Be sure to comment on their ideas to let them know you have really been listening, not just waiting for them to take a breath so you can jump in with your agenda. Being skilled and intelligent is no compensation for the lack of life experience.

Be genuine
Never try to fake it when you are actually not interested in listening and taking instructions. Be genuinely interested in what s/he is saying. Try and understand his/her point of view and act accordingly. It is always advisable to revert to your boss in case you do not have clarity on a certain issue. Seek his/her support to prepare an action plan. A genuine interest will help you develop trust required for a professional relationship. Take keen interest in new projects and do some due diligence to make it a success.

Communicate honestly
Try to communicate transparently. Don't make commitments that you cannot keep; this will call for some amount of planning from your side. Deliver information which is true and based on facts -- this will not only make you credible, your colleagues will look up to you for support.

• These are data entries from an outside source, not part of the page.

(* ===== verification/Otlp.v ===== *)
(** * The OTLP writer

    src/redfish_ctl/telemetry/otlp/emit.py and writer.py: samples as the metrics data of
    OpenTelemetry, with the identity as resource attributes, and the export loop.  The exporter
    of the OpenTelemetry SDK is a parameter. *)

From stdpp Require Import base list gmap strings pretty.
From Stdlib Require Import Ascii ZArith Lia.
From S2P Require Import Prelude PyVal Effects Numbers Config Json Uuid Identity Telemetry Prometheus SignalFx.

Module Otlp.
Import Telemetry.
Local Open Scope Z_scope.
Local Open Scope py_scope.

Definition RESOURCE_DIM_KEYS : list string := Identity.RESOURCE_DIMENSIONS.

(** [resolve_otlp_config(endpoint, protocol, headers)] *)
Definition resolve_otlp_config (e : Config.env) (endpoint protocol headers : option string) : option string * string * option string :=
  (endpoint, default "" (Config.str_or protocol (Config.str_or (Config.otlp_protocol e) (Some "grpc"))), headers).

(** ** Metrics data *)

(** [NumberDataPoint] *)
Record point := Datum { attributes : dims; time_ns : Z; p_value : dec }.

Inductive points :=
| Sum (ps : list point)      (* cumulative and monotonic *)
| Gauge (ps : list point).

Record Metric := Metric_ { m_name : string; m_unit : string; m_data : points }.

Record MetricsData := Data { resource : dims; metrics : list Metric }.

(** The resource attributes that a sample adds. *)
Definition add_attrs (attrs ds : dims) : dims :=
  fold_left (fun attrs key =>
    match dict_get key ds with
    | Some v => if dict_in key attrs then attrs else dict_set key v attrs
    | None => attrs
    end) RESOURCE_DIM_KEYS attrs.

(** [_resource_attrs(samples, service_name)] *)
Definition resource_attrs (samples : list MetricSample) (service_name : string) : dims :=
  dict_setdefault "service.name" service_name (fold_left (fun attrs s => add_attrs attrs (dimensions s)) samples []).

Definition point_of (ts : Z) (s : MetricSample) : point :=
  Datum (filter (fun kv : string * string => kv.1 ∉ RESOURCE_DIM_KEYS) (dimensions s)) ts (value s).

(** An entry of [grouped]: the unit and type of the first sample, and the points. *)
Record group := Group { g_unit : option string; g_type : string; g_points : list point }.

(** [grouped.setdefault(sample.metric, {...})] and the append *)
Definition add_sample (ts : Z) (grouped : list (string * group)) (s : MetricSample) : list (string * group) :=
  let entry := dict_get_or (metric s) (Group (unit s) (metric_type s) []) grouped in
  dict_set (metric s) (Group (g_unit entry) (g_type entry) (g_points entry ++ [point_of ts s])) grouped.

Definition metric_of (ng : string * group) : Metric :=
  let '(name, g) := ng in
  Metric_ name (default "" (g_unit g)) (if decide (g_type g = "counter") then Sum (g_points g) else Gauge (g_points g)).

(** [metrics_data_from_samples(samples, service_name, timestamp_ns)] *)
Definition metrics_data_from_samples (samples : list MetricSample) (service_name : string) (ts : Z) : MetricsData :=
  Data (resource_attrs samples service_name) (map metric_of (fold_left (add_sample ts) samples [])).

(** ** Export *)

(** The constructor arguments of [_build_exporter], and whether the HTTP exporter is taken *)
Definition build_exporter (endpoint : option string) (protocol : string) (headers : option string) : bool * list (string * string) :=
  (PyStr.startswith "http" protocol,
   match endpoint with Some (String _ _ as s) => [("endpoint", s)] | _ => [] end ++
   match headers with Some (String _ _ as s) => [("headers", s)] | _ => [] end).

(** What happens to an exporter. *)
Inductive event :=
| Built (http : bool) (kwargs : list (string * string))
| Exported (d : MetricsData)
| Slept (seconds : dec)
| Shutdown.

Section Sdk.
(** [exporter.export(data)], after the events so far *)
Context (export : list event -> MetricsData -> res pyval).

Definition do_export (d : MetricsData) : M (list event) pyval :=
  let! es := get_state in modify (fun es => es ++ [Exported d]) ;;; lift_res (export es d).

(** [try: m  finally: exporter.shutdown()] *)
Definition finally_shutdown {A} (m : M (list event) A) : M (list event) A :=
  fun es => let '(es, r) := m es in (es ++ [Shutdown], r).

(** [push_otlp(samples, service_name, endpoint, protocol, headers)]; [ts] is the clock *)
Definition push_otlp (samples : list MetricSample) (service_name : string) (endpoint : option string) (protocol : string)
  (headers : option string) (ts : Z) : M (list event) pyval :=
  let metrics_data := metrics_data_from_samples samples service_name ts in
  let '(http, kwargs) := build_exporter endpoint protocol headers in
  modify (fun es => es ++ [Built http kwargs]) ;;;
  finally_shutdown (do_export metrics_data).

(** [max(1.0, float(interval))] *)
Definition pause (interval : dec) : dec := if Numbers.dec_lt (1, 0) interval then interval else (1, 0).

(** The cycles of [run_otlp_loop]: each with its scrape and its clock; an [Exception] is dropped *)
Fixpoint otlp_cycles (cycles : list (res (list MetricSample) * Z)) (interval : dec) (service_name : string)
  : M (list event) Datatypes.unit :=
  match cycles with
  | [] => ret tt
  | (scraped, ts) :: rest =>
      try_Exception
        (let! samples := lift_res scraped in
         let! _ := do_export (metrics_data_from_samples samples service_name ts) in ret tt)
        (fun _ => ret tt) ;;;
      modify (fun es => es ++ [Slept (pause interval)]) ;;;
      otlp_cycles rest interval service_name
  end.

(** [run_otlp_loop], for as many cycles as are given; the [finally] runs when one of them raises *)
Definition run_otlp_loop (cycles : list (res (list MetricSample) * Z)) (interval : dec) (service_name : string)
  (endpoint : option string) (protocol : string) (headers : option string) : M (list event) Datatypes.unit :=
  let '(http, kwargs) := build_exporter endpoint protocol headers in
  modify (fun es => es ++ [Built http kwargs]) ;;;
  fun es => match otlp_cycles cycles interval service_name es with
            | (es, Raise e) => (es ++ [Shutdown], Raise e)
            | r => r
            end.

Record OtlpWriter := Writer { endpoint : option string; protocol : string; headers : option string; interval : dec; service_name : string }.

(** [OtlpWriter(...)] *)
Definition new_writer (e : Config.env) (endpoint protocol headers : option string) (interval : dec) (service_name : string) : OtlpWriter :=
  let '(ep, pr, hd) := resolve_otlp_config e endpoint protocol headers in Writer ep pr hd interval service_name.

(** [OtlpWriter.write_once(samples)] *)
Definition write_once (w : OtlpWriter) (samples : list MetricSample) (ts : Z) : M (list event) CommandResult :=
  let! result := push_otlp samples (service_name w) (endpoint w) (protocol w) (headers w) ts in
  ret (mkResult PNone PNone (PDict [("sample_count", PInt (Z.of_nat (length samples))); ("export_result", PStr (py_str result))]) PNone).
End Sdk.

(** ** Grouping keeps every sample *)

Definition points_list (p : points) : list point := match p with Sum ps | Gauge ps => ps end.

Definition of_metric (m : string) (samples : list MetricSample) : list MetricSample := filter (fun s => metric s = m) samples.

Lemma of_metric_snoc m samples s :
  of_metric m (samples ++ [s]) = of_metric m samples ++ (if decide (metric s = m) then [s] else []).
Proof. unfold of_metric. by rewrite filter_app. Qed.

(** What the grouping holds of the samples so far. *)
Definition grouped_ok (ts : Z) (samples : list MetricSample) (grouped : list (string * group)) : Prop :=
  NoDup (dict_keys grouped) /\
  forall m, match dict_get m grouped, of_metric m samples with
            | None, [] => True
            | Some g, s :: rest => g_unit g = unit s /\ g_type g = metric_type s /\ g_points g = map (point_of ts) (s :: rest)
            | _, _ => False
            end.

Lemma add_sample_ok ts samples grouped s : grouped_ok ts samples grouped -> grouped_ok ts (samples ++ [s]) (add_sample ts grouped s).
Proof.
  intros [Hnd H]. split; [by apply dict_set_NoDup|]. intros m. unfold add_sample. rewrite dict_get_set, of_metric_snoc.
  specialize (H m). destruct (decide (m = metric s)) as [->|Hne].
  - rewrite decide_True by done. unfold dict_get_or.
    destruct (dict_get (metric s) grouped) as [g|], (of_metric (metric s) samples) as [|s0 rest]; try done; cbn.
    destruct H as (-> & -> & ->). by rewrite map_app.
  - rewrite decide_False, app_nil_r by done. done.
Qed.

Lemma grouping_ok ts samples : grouped_ok ts samples (fold_left (add_sample ts) samples []).
Proof.
  assert (forall l before grouped, grouped_ok ts before grouped -> grouped_ok ts (before ++ l) (fold_left (add_sample ts) l grouped)) as H.
  { intros l. induction l as [|s l IH]; intros before grouped Hg; [by rewrite app_nil_r|].
    replace (before ++ s :: l) with ((before ++ [s]) ++ l) by (by rewrite <- app_assoc). by apply IH, add_sample_ok. }
  apply (H samples [] []). split; [constructor|]. done.
Qed.

(** *** Resource attributes *)

(** The first value of a key. *)
Definition first_of (k : string) (samples : list MetricSample) : option string :=
  head (omap (fun s => dict_get k (dimensions s)) samples).

Lemma add_attrs_get attrs ds k :
  dict_get k (add_attrs attrs ds) =
  match dict_get k attrs with
  | Some v => Some v
  | None => if decide (k ∈ RESOURCE_DIM_KEYS) then dict_get k ds else None
  end.
Proof.
  unfold add_attrs. generalize RESOURCE_DIM_KEYS as keys. intros keys. revert attrs.
  induction keys as [|key keys IH]; intros attrs; cbn [fold_left].
  - by destruct (dict_get k attrs).
  - rewrite IH. destruct (decide (k = key)) as [->|Hne].
    + rewrite (decide_True (P := key ∈ key :: keys)) by (by left).
      unfold dict_in. destruct (dict_get key ds) as [v|] eqn:Hd; [destruct (dict_get key attrs) eqn:Ha; rewrite ?Ha, ?dict_get_set_eq; done|].
      destruct (dict_get key attrs); [done|]. by case_decide.
    + assert ((k ∈ key :: keys) <-> (k ∈ keys)) as Hin by (rewrite elem_of_cons; naive_solver).
      assert (dict_get k match dict_get key ds with Some v => if dict_in key attrs then attrs else dict_set key v attrs | None => attrs end
        = dict_get k attrs) as Hk by (repeat case_match; by rewrite ?dict_get_set_ne).
      rewrite Hk. destruct (dict_get k attrs); [done|]. destruct (decide (k ∈ keys)); case_decide; naive_solver.
Qed.

Lemma resource_attrs_get samples service_name k : k ∈ RESOURCE_DIM_KEYS ->
  dict_get k (resource_attrs samples service_name) =
  match first_of k samples with
  | Some v => Some v
  | None => if decide (k = "service.name") then Some service_name else None
  end.
Proof.
  intros Hk. unfold resource_attrs. rewrite dict_get_setdefault.
  assert (forall l attrs, dict_get k (fold_left (fun attrs s => add_attrs attrs (dimensions s)) l attrs) =
    match dict_get k attrs with Some v => Some v | None => first_of k l end) as H; [|by rewrite H].
  intros l. induction l as [|s l IH]; intros attrs; cbn [fold_left]; [by destruct (dict_get k attrs)|].
  rewrite IH, add_attrs_get, decide_True by done. unfold first_of. cbn [omap list_omap].
  destruct (dict_get k attrs); [done|]. by destruct (dict_get k (dimensions s)).
Qed.

(** Samples that carry the same identity. *)
Definition agree (samples : list MetricSample) : Prop :=
  forall s s' k, s ∈ samples -> s' ∈ samples -> k ∈ RESOURCE_DIM_KEYS -> dict_get k (dimensions s) = dict_get k (dimensions s').

Lemma first_of_agree samples s k : agree samples -> s ∈ samples -> k ∈ RESOURCE_DIM_KEYS -> first_of k samples = dict_get k (dimensions s).
Proof.
  intros Ha Hs Hk. destruct samples as [|s0 l]; [by apply elem_of_nil in Hs|].
  assert (dict_get k (dimensions s0) = dict_get k (dimensions s)) as H0 by (apply Ha; [by left|done..]).
  unfold first_of. cbn [omap list_omap]. rewrite H0. destruct (dict_get k (dimensions s)) eqn:Hd; [done|].
  assert (Forall (fun s' => dict_get k (dimensions s') = None) l) as Hl.
  { apply Forall_forall. intros s' Hs'. rewrite <- Hd. apply Ha; [by right|done..]. }
  clear -Hl. induction Hl as [|s' l Hn _ IH]; [done|]. cbn [omap list_omap]. by rewrite Hn.
Qed.

Lemma grouped_key ts samples grouped m : grouped_ok ts samples grouped -> m ∈ dict_keys grouped <-> m ∈ map metric samples.
Proof.
  intros [_ H]. specialize (H m). split.
  - intros Hm. destruct (dict_get m grouped) eqn:Hg; [|by apply dict_get_None in Hg].
    destruct (of_metric m samples) as [|s rest] eqn:Hf; [done|].
    assert (s ∈ of_metric m samples) as [Hs Hin]%list_elem_of_filter by (rewrite Hf; by left).
    rewrite <- Hs. by apply (list_elem_of_fmap_2 metric).
  - intros (s & -> & Hs)%list_elem_of_fmap. destruct (dict_get (metric s) grouped) eqn:Hg; [by eapply dict_get_Some_keys|].
    assert (s ∈ of_metric (metric s) samples) as Hin by (by apply list_elem_of_filter).
    destruct (of_metric (metric s) samples); [by apply elem_of_nil in Hin|done].
Qed.

(** OTLP export loses nothing: the metrics data has one metric for each name, whose points are the samples of that name in order,
    a sum exactly when they are counters; and when all samples carry the same identity, every dimension of every sample is in the
    export once, as a resource attribute or as an attribute of its point. *)
Theorem otlp_lossless samples service ts :
  let d := metrics_data_from_samples samples service ts in
  NoDup (map m_name (metrics d)) /\
  (forall m, m ∈ map m_name (metrics d) <-> m ∈ map metric samples) /\
  Forall (fun x => points_list (m_data x) = map (point_of ts) (of_metric (m_name x) samples) /\
    exists s, head (of_metric (m_name x) samples) = Some s /\ m_unit x = default "" (unit s) /\
      (m_data x = Sum (points_list (m_data x)) <-> metric_type s = "counter")) (metrics d) /\
  (agree samples -> forall s k v, s ∈ samples -> NoDup (dict_keys (dimensions s)) ->
    dict_get k (dimensions s) = Some v <->
    if decide (k ∈ RESOURCE_DIM_KEYS)
    then first_of k samples = Some v /\ dict_get k (resource d) = Some v
    else dict_get k (attributes (point_of ts s)) = Some v).
Proof.
  cbv zeta. unfold metrics_data_from_samples. cbn [metrics resource]. pose proof (grouping_ok ts samples) as Hg. set (grouped := fold_left _ samples []) in *.
  assert (map m_name (map metric_of grouped) = dict_keys grouped) as Hnames.
  { unfold dict_keys. rewrite map_map. apply map_ext. by intros [name g]. }
  rewrite Hnames. split; [apply Hg|]. split; [intros m; by eapply grouped_key|]. split.
  - apply Forall_forall. intros x ([name g] & -> & Hin)%list_elem_of_fmap. destruct Hg as [Hnd Hget]. specialize (Hget name).
    rewrite (dict_get_NoDup name g grouped) in Hget by done. cbn [metric_of m_name m_unit m_data].
    destruct (of_metric name samples) as [|s rest]; [done|]. destruct Hget as (-> & -> & ->).
    split; [by case_decide|]. exists s. split; [done|]. split; [done|]. by case_decide.
  - intros Ha s k v Hs Hnd. case_decide as Hk.
    + rewrite resource_attrs_get by done. rewrite (first_of_agree samples s k) by done.
      split; [by intros ->|by intros [? _]].
    + unfold point_of. cbn [attributes]. rewrite Identity.dict_get_filter by done.
      destruct (dict_get k (dimensions s)); [by rewrite decide_True|done].
Qed.

(** The writers do not agree on cumulative counters: the metric model allows the kind, Prometheus and SignalFx export it as a
    counter, OTLP as a gauge. *)
Theorem cumulative_counter_diverges :
  exists s, metric_type s ∈ METRIC_KINDS /\ Prometheus.prometheus_type (metric_type s) = "counter" /\
    SignalFx.envelope s = "cumulative_counter" /\
    map (fun x => match m_data x with Gauge _ => true | Sum _ => false end) (metrics (metrics_data_from_samples [s] "redfish_ctl" 0)) = [true].
Proof. exists (Sample "m" (1, 0) [] "cumulative_counter" None PNone). split; [by repeat constructor|]. repeat split; reflexivity. Qed.
End Otlp.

Most bosses have a knack of remembering what you say and a commitment that was not met may haunt you after six months during the performance appraisal discussion. A little bit of caution can save nasty surprises towards the end.

Appreciate your boss
Your boss does care what you think about them, s/he however does appreciate your mentioning his/her good work. When you do recognise job well-done, be specific in your compliments. Refrain from saying in an off-handed manner, "Oh, great work, boss." Make it more personal: "Boss, that is the best research that has come across my desk in the last six months. Excellent work. If your boss comments, "Good presentation." Refrain from saying, "Oh, it was nothing." Deflecting a compliment often draws unwanted attention and belittles both you and the person offering the compliment. Just say, "Thank you."

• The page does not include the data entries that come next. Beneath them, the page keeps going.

Lemma fabric_table p m : dict_get p FABRIC_PROPERTY_METRICS = Some m -> named m.
Proof.
  intros Ht%dict_get_In. assert (Forall (fun r : string * string => r.2 ∈ dict_keys SmcCatalog.METRIC_DEFINITIONS) FABRIC_PROPERTY_METRICS) as H
    by by_compute. rewrite Forall_forall in H. left. apply (H _ Ht).
Qed.

Lemma metric_report_fine row : fine true (metric_report_row identity row).
Proof.
  unfold metric_report_row. destruct (truthy _); [|constructor]. cbv zeta. set (info := parse_metric_property _).
  destruct (gpu_report_fine info row) as ([s|] & -> & Hs); [by apply Forall_singleton|]. cbn [res_bind].
  destruct (as_float _) as [v|].
  2: { destruct (state_enum_fine info row) as ([s|] & -> & Hs'); [by apply Forall_singleton|constructor]. }
  destruct (dict_get _ FABRIC_PROPERTY_METRICS) as [m|] eqn:Ht.
  - destruct (smc_sample_ok m v (dict_set "report" (text_or row ["Report"] "unknown") (fabric_dims identity (PStr (info_of "system" info))
      (PStr (info_of "gpu" info)) (PStr (info_of "port" info)) (fabric_of info))) (dget "Timestamp" row)) as (s & -> & Hg);
      [by eapply fabric_table|apply ok_set; [apply fabric_keep|by_compute]|by apply Forall_singleton].
  - destruct (smc_sample_ok (generic_metric_name (info_of "property" info)) v (report_dims ["system"; "gpu"; "port"; "chassis"; "index"] info identity row)
      (dget "Timestamp" row)) as (s & -> & Hg); [right; by eexists|apply report_keep; by_compute|by apply Forall_singleton].
Qed.

Definition shaped_rows (r : scrape_rows) : bool := forallb fans_shaped (environment_rows r) && forallb reading_shaped (sensor_rows r).

Lemma fine_append s1 s2 (r1 : res (list MetricSample)) k :
  fine s1 r1 -> (forall a, Forall good_sample a -> fine s2 (k a)) -> fine (s1 && s2) (res_bind r1 k).
Proof.
  destruct r1 as [a|e|]; cbn [res_bind]; [|destruct e; try done; by intros -> _|done].
  intros Ha Hk. specialize (Hk a Ha). destruct (k a) as [b|e|]; [done|destruct e; try done; simpl in *; by rewrite Hk, andb_false_r|done].
Qed.

(** The samples of a scrape: whatever the rows are, each is described by the catalog and keeps the identity; only a row
    of the wrong shape makes the function raise. *)
Lemma build_fine r : fine (shaped_rows r) (build_metric_samples identity r).
Proof.
  unfold build_metric_samples, shaped_rows.
  apply fine_append; [apply fine_over, environment_fine|intros s1 H1].
  rewrite <- (andb_true_r (forallb reading_shaped _)). apply fine_append; [apply fine_over, sensor_fine|intros s2 H2].
  assert (forall f rows, (forall row, fine true (f row)) -> fine true (over_rows f rows)) as Hover.
  { intros f rows Hf. pose proof (fine_over f (fun _ => true) rows Hf) as H. by replace (forallb (fun _ => true) rows) with true in H
      by (clear; by induction rows). }
  apply fine_then; [apply Hover, nvlink_fine|intros s3 H3]. apply fine_then; [apply Hover, thermal_fine|intros s4 H4].
  apply fine_then; [apply Hover, metric_report_fine|intros s5 H5]. apply fine_then; [apply Hover, leak_fine|intros s6 H6].
  apply fine_then; [apply Hover, network_fine|intros s7 H7]. apply fine_then; [apply Hover, component_fine|intros s8 H8].
  by repeat (apply Forall_app_2; [done|]).
Qed.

Don't lock horns with your boss
Bosses don't like nor do they cooperate with people who they think are against them. When you are against something, the person thinks you are against them personally. Once you voice your opposition to another person's idea, you become part of the problem. It's as if a war has started with each of you fighting to be right. When you are for something, you begin focusing on the potential for positive change. You start the process of collaboration.

Some people carry this inward, self-focus into the workplace which leads to professional relationships turning sour. Make sure that you play an active role in building a strong relationship with your boss rather then expecting to be pampered all the time.